There is another thread on the Board I read about 2 hours ago regarding a Flat Stanley take-pictures-of-him-in-your-exotic-locale project someone is doing.
Since I read the thread, I have been hard at work downloading recovery software, card reader drivers, anything to try to make the danged card work. It won’t format in the reader, and it won’t format in the camera. When I try to open it in either the pc or the camera, they freeze up. Only removing the card releases the freeze.
I have two theories: either
a) sometimes memory cards are just past it, and I am SOL, or
b) the card somehow knows that Oakland, CA is not an exotic locale, and is mutiny-ing.
Don’t ever format cards in a reader connected to your computer. That can easily destroy them for good. On;y format in the camera itself. It shouldn’t be too expensive to get a new one. Just trash it and move on/
A quick Amazon search on SD memory card brings up a 2Gig San Disk card for $7.05.
That is pretty close to disposable in my book.
ETA: a 1 Gb card from the same people is $2.50
Memory is dirt cheap these days, and cards are basically commodities. There’s no point IMO in buying anything smaller then 2G at this point.
Formatting a card in the computer won’t destroy it, but it may change the file system on the card and your camera will no longer recognize it. If your only use for the cards is in your camera, this is a bad thing. You may have to manually reformat the card using formatting tools to get it to the point where the camera will recognize it. This is why you should only format (or even delete files) in the camera if that is the card’s main use.
All might not be lost. There are a variety of free recovery tools that use different techniques so try them all. Did you clean the contacts on the card? Did you make sure the write protection tab is deactivated?
No cite is needed for facts. It may be possible for an expert to recover a flash card after a computer format but it is way too much work for the casual user to go through to fix a $30 card.
Sorry, but that’s moronic. If I format my hard drive, I may need to have an expert recover the data for me, but I haven’t “destroyed” the drive itself.

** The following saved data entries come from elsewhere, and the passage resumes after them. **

Lemma byteToHex_spec v : is_byte v → byteToHex v = Ret (digit_char (v mod 16), digit_char (v / 16)) ∧ hexToByte (digit_char (v mod 16)) (digit_char (v / 16)) = (v, true).
Proof.
  unfold is_byte. intros Hv. pose proof (Z.mod_pos_bound v 16). assert (0 ≤ v / 16 < 16) by (split; [apply Z.div_pos; lia|apply Z.div_lt_upper_bound; lia]). split.
  - unfold byteToHex. change 0xf with (Z.ones 4). rewrite Z.land_ones, Z.shiftr_div_pow2 by lia. change (2 ^ 4) with 16. by rewrite !toHexChar_digit by lia.
  - revert v Hv H H0. assert (Hall : ∀ v, 0 ≤ v < 256 → hexToByte (digit_char (v mod 16)) (digit_char (v / 16)) = (v, true)); [|naive_solver].
    apply (below_dec _ 256). vm_compute. done.
Qed.
Lemma escape_spec v : is_byte v → match escape_letter v with
  | Some c => c ≠ "x"%ch ∧ unescape c = Some v
  | None => v ≠ 39 ∧ v ≠ "\"%ch
  end.
Proof.
  assert (Hall : ∀ v, 0 ≤ v < 256 → match escape_letter v with Some c => negb (bool_decide (c = "x"%ch)) && bool_decide (unescape c = Some v)
    | None => negb (bool_decide (v = 39)) && negb (bool_decide (v = "\"%ch)) end = true).
  { apply (below_dec _ 256). vm_compute. done. }
  intros Hv. specialize (Hall v Hv). destruct (escape_letter v) as [c|]; apply andb_true_iff in Hall as [H1 H2].
  - apply bool_decide_eq_true in H2. apply negb_true_iff, bool_decide_eq_false in H1. done.
  - apply negb_true_iff, bool_decide_eq_false in H1, H2. done.
Qed.
Lemma quoted_byte v : is_byte v → ∃ t, encode_byte true false v = Ret t ∧ (0 < length t)%nat ∧
  ∀ fuel acc rest p, ps_err p = false → quoted_data (S fuel) acc (set_s (t ++ rest) p) = quoted_data fuel (acc ++ [v]) (set_s rest p).
Proof.
  intros Hv. unfold encode_byte. cbn [negb]. pose proof (escape_spec v Hv) as He. destruct (escape_letter v) as [c|].
  - destruct He as [Hc Hu]. eexists. split; [done|]. split; [cbn; lia|]. intros fuel acc rest p Hp. cbn [app quoted_data]. do 3 run_step. rewrite decide_False by (intros Hn; by apply Hn).
    do 2 run_step. by rewrite Hu.
  - destruct He as [H1 H2]. unfold isPrintable. case_bool_decide as Hpr.
    + eexists. split; [done|]. split; [cbn; lia|]. intros fuel acc rest p Hp. cbn [app quoted_data]. do 4 run_step. done.
    + destruct (byteToHex_spec v Hv) as [-> Hh]. cbn [mbind outcome_bind]. eexists. split; [done|]. split; [cbn; lia|]. intros fuel acc rest p Hp. cbn [app quoted_data].
      do 3 run_step. rewrite decide_False by (intros Hn; by apply Hn). do 4 run_step. by rewrite Hh.
Qed.
Lemma quoted_data_spec d : Forall is_byte d → ∃ t, encodeData d true false = Ret t ∧ (length d ≤ length t)%nat ∧
  ∀ fuel acc rest p, ps_err p = false → (length d < fuel)%nat → quoted_data fuel acc (set_s (t ++ 39 :: rest) p) = Ok (acc ++ d, set_s (39 :: rest) p).
Proof.
  induction 1 as [|v d Hv Hd (t & Et & Hl & IH)]; cbn [encodeData].
  - exists []. split; [done|]. split; [done|]. intros fuel acc rest p Hp Hf. destruct fuel; [lia|]. cbn [app quoted_data]. do 2 run_step. by rewrite app_nil_r.
  - destruct (quoted_byte v Hv) as (t0 & -> & Hl0 & Hs). rewrite Et. cbn [mbind outcome_bind]. eexists. split; [done|]. rewrite length_app. cbn [length]. split; [lia|].
    intros fuel acc rest p Hp Hf. destruct fuel as [|fuel]; [lia|]. rewrite <-app_assoc, Hs by done. rewrite IH by (done || lia). by rewrite <-app_assoc.
Qed.
Lemma hex_pair v : is_byte v → hex_digit (digit_char (v / 16)) = Some (v / 16) ∧ hex_digit (digit_char (v mod 16)) = Some (v mod 16) ∧ v / 16 * 16 + v mod 16 = v
  ∧ is_ident (digit_char (v / 16)) = true ∧ is_ident (digit_char (v mod 16)) = true.
Proof.
  unfold is_byte. intros Hv. pose proof (Z.mod_pos_bound v 16). assert (0 ≤ v / 16 < 16) by (split; [apply Z.div_pos; lia|apply Z.div_lt_upper_bound; lia]).
  pose proof (Z.div_mod v 16). destruct (digit_char_spec (v / 16)) as (_ & ? & ? & _); [lia|]. destruct (digit_char_spec (v mod 16)) as (_ & ? & ? & _); [lia|]. split_and!; [done|done|lia|done|done].
Qed.
Lemma hex_roundtrip d : Forall is_byte d → hex_decode (hex_encode d) = Some d ∧ forallb is_ident (hex_encode d) = true.
Proof.
  induction 1 as [|v d Hv Hd [IH1 IH2]]; [done|]. destruct (hex_pair v Hv) as (H1 & H2 & H3 & H4 & H5). unfold hex_encode in *. cbn [fmap list_fmap concat app hex_decode forallb].
  rewrite H1, H2, IH1, H4, H5, IH2. cbn. by rewrite H3.
Qed.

With SD cards, the controller is on the card not the camera. A card that accepts SD will work on SD up to 2G. If the card accepts SDHC it will work at least up to 8G.

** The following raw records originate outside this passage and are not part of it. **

(** ** Parsing is total *)

Section total_eat.
Context (strict : bool).
Lemma total_strictFailf p : total (strictFailf strict) (λ _ p', (ahead p' ≤ ahead p)%nat) p.
Proof. apply total_update. destruct strict; [rewrite ahead_failf|]; lia. Qed.
Lemma total_eat_quoted n ch p : ps_err p = false → (ahead p < n)%nat → total (eat_quoted n ch) (λ _ p', (ahead p' ≤ ahead p)%nat) p.
Proof.
  revert p. induction n as [|n IH]; intros p He Hn; [lia|]. cbn [eat_quoted]. total_step. intros eof p1 [-> ->]. case_bool_decide as Hs; [by apply total_ret|].
  apply total_bind. eapply total_mono; [by apply total_Char_more|]. intros c p2 (-> & Hp & s & Es). case_decide; [by apply total_ret|].
  apply total_bind. eapply total_mono; [by apply total_Char_more|]. intros c' p2 (-> & _ & s' & Es'). apply total_bind. eapply total_mono; [by eapply total_Parse_next|].
  intros [] p3 [He3 H3]. eapply total_mono; [apply IH; [done|lia]|]. cbv beta. lia.
Qed.
Lemma total_eat_loop n stop paren brack brace p : (ahead p < n)%nat → total (eat_loop n stop paren brack brace) (λ _ p', (ahead p' ≤ ahead p)%nat) p.
Proof.
  revert paren brack brace p. induction n as [|n IH]; intros paren brack brace p Hn; [lia|]. cbn [eat_loop]. total_step. intros eof p1 [-> ->]. apply total_bind, total_get.
  destruct (_ || _) eqn:Eb; [by apply total_ret|]. apply orb_false_iff in Eb as [Hs He]. apply bool_decide_eq_false in Hs.
  apply total_bind. eapply total_mono; [by apply total_Char_more|]. intros ch p2 (-> & Hp & s & Es).
  assert (Hgo : ∀ a b c p', (ahead p' ≤ ahead p)%nat → total (Parse ch;; eat_loop n stop a b c) (λ _ p'', (ahead p'' ≤ ahead p)%nat) p').
  { intros a b c p' Hp'. total_step. intros [] p3 H3. eapply total_mono; [apply IH; lia|]. cbv beta. lia. }
  repeat case_decide; first [by apply total_ret|by apply Hgo|idtac]. apply total_bind. eapply total_mono; [by eapply total_Parse_next|]. intros [] p3 [He3 Hlt].
  apply total_bind, total_get, total_bind. eapply total_mono; [apply total_eat_quoted; [done|unfold ahead; rewrite He3; lia]|]. cbv beta. intros [] p4 Hle.
  total_step. intros eof p5 [-> ->]. case_bool_decide; [apply total_ret; lia|]. apply Hgo. lia.
Qed.
Lemma total_eatExcessive stop p : total (eatExcessive strict stop) (λ _ p', (ahead p' ≤ ahead p)%nat) p.
Proof.
  unfold eatExcessive. apply total_bind. eapply total_mono; [apply total_strictFailf|]. cbv beta. intros [] p1 H1. apply total_bind, total_get.
  eapply total_mono; [apply total_eat_loop; unfold ahead; destruct (ps_err p1); lia|]. cbv beta. lia.
Qed.
End total_eat.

Anecdata: I have a pocket PC that did behave very oddly with a 2gig memory card. It wouldn’t refuse the card completely, but it seemed to have problems seeing the ‘second half’ - I’m not sure if it reported the external memory size as 1 gig, but it would fail to save new files when there was still 600 megs or more free, and would have problems reading files on the back section that had been written there through a card reader. That may be something different than what you’re talking about.
Experience - I had a SmartMedia card appear to fail, and I put it into the card reader on my desktop PC and let Norton DiskDoctor (or whatever Norton calls their Disk repair these days) work on it. The card has been working since, both with my Olympus C70 camera and the card reader on the PC.
Experience - I bought a PNY memory card and had a SanDisk reader, and the card appeared not to work. I took them back to Best Buy. Though I didn’t ask, a clerk said that card and card reader manufacturers code the manufacturer into their devices, and some card readers claim the card is defective if they detect that their competitor made it. This sounds like a horribly dishonest and Machiavellian business practice - in other words, if you think about it, these companies probably do stuff like this all the time because something about capitalism apparently breeds contempt for honesty. Following that line of reasoning, I changed brands on one of the devices and everything started working (though of course this does not prove the hypothesis, it is merely consistent with it).
I don’t buy that. Such myths are endemic to retail electronics, just like the earlier assertion that formatting a memory card in a computer would destroy it.
Anyway, SmartMedia (and xD) cards are “bare flash”, meaning the card just contains the flash memory. Unlike CF and SD, the controller is in the device that uses the card. So, a bug in the controller firmware or poorly written firmware could affect how the data is stored on the card, which can cause a problem if the card is placed in another device with different controller firmware. This is why using a specific manufacturer’s card reader might work better - the controller is likely to be the same or similar throughout a manufacturer’s product line.
Also, SmartMedia cards can be used in different storage schemes. This is lower level than a filesystem. My Rio PMP300 (one of the very first MP3 players) could accept SmartMedia cards for memory expansion, but the card had to have the right storage scheme to do it. A SmartMedia card designed for use in a camera wouldn’t work out of the box, but there was an unsupported way of reprogramming the storage scheme so the card would work with the Rio, and vice versa.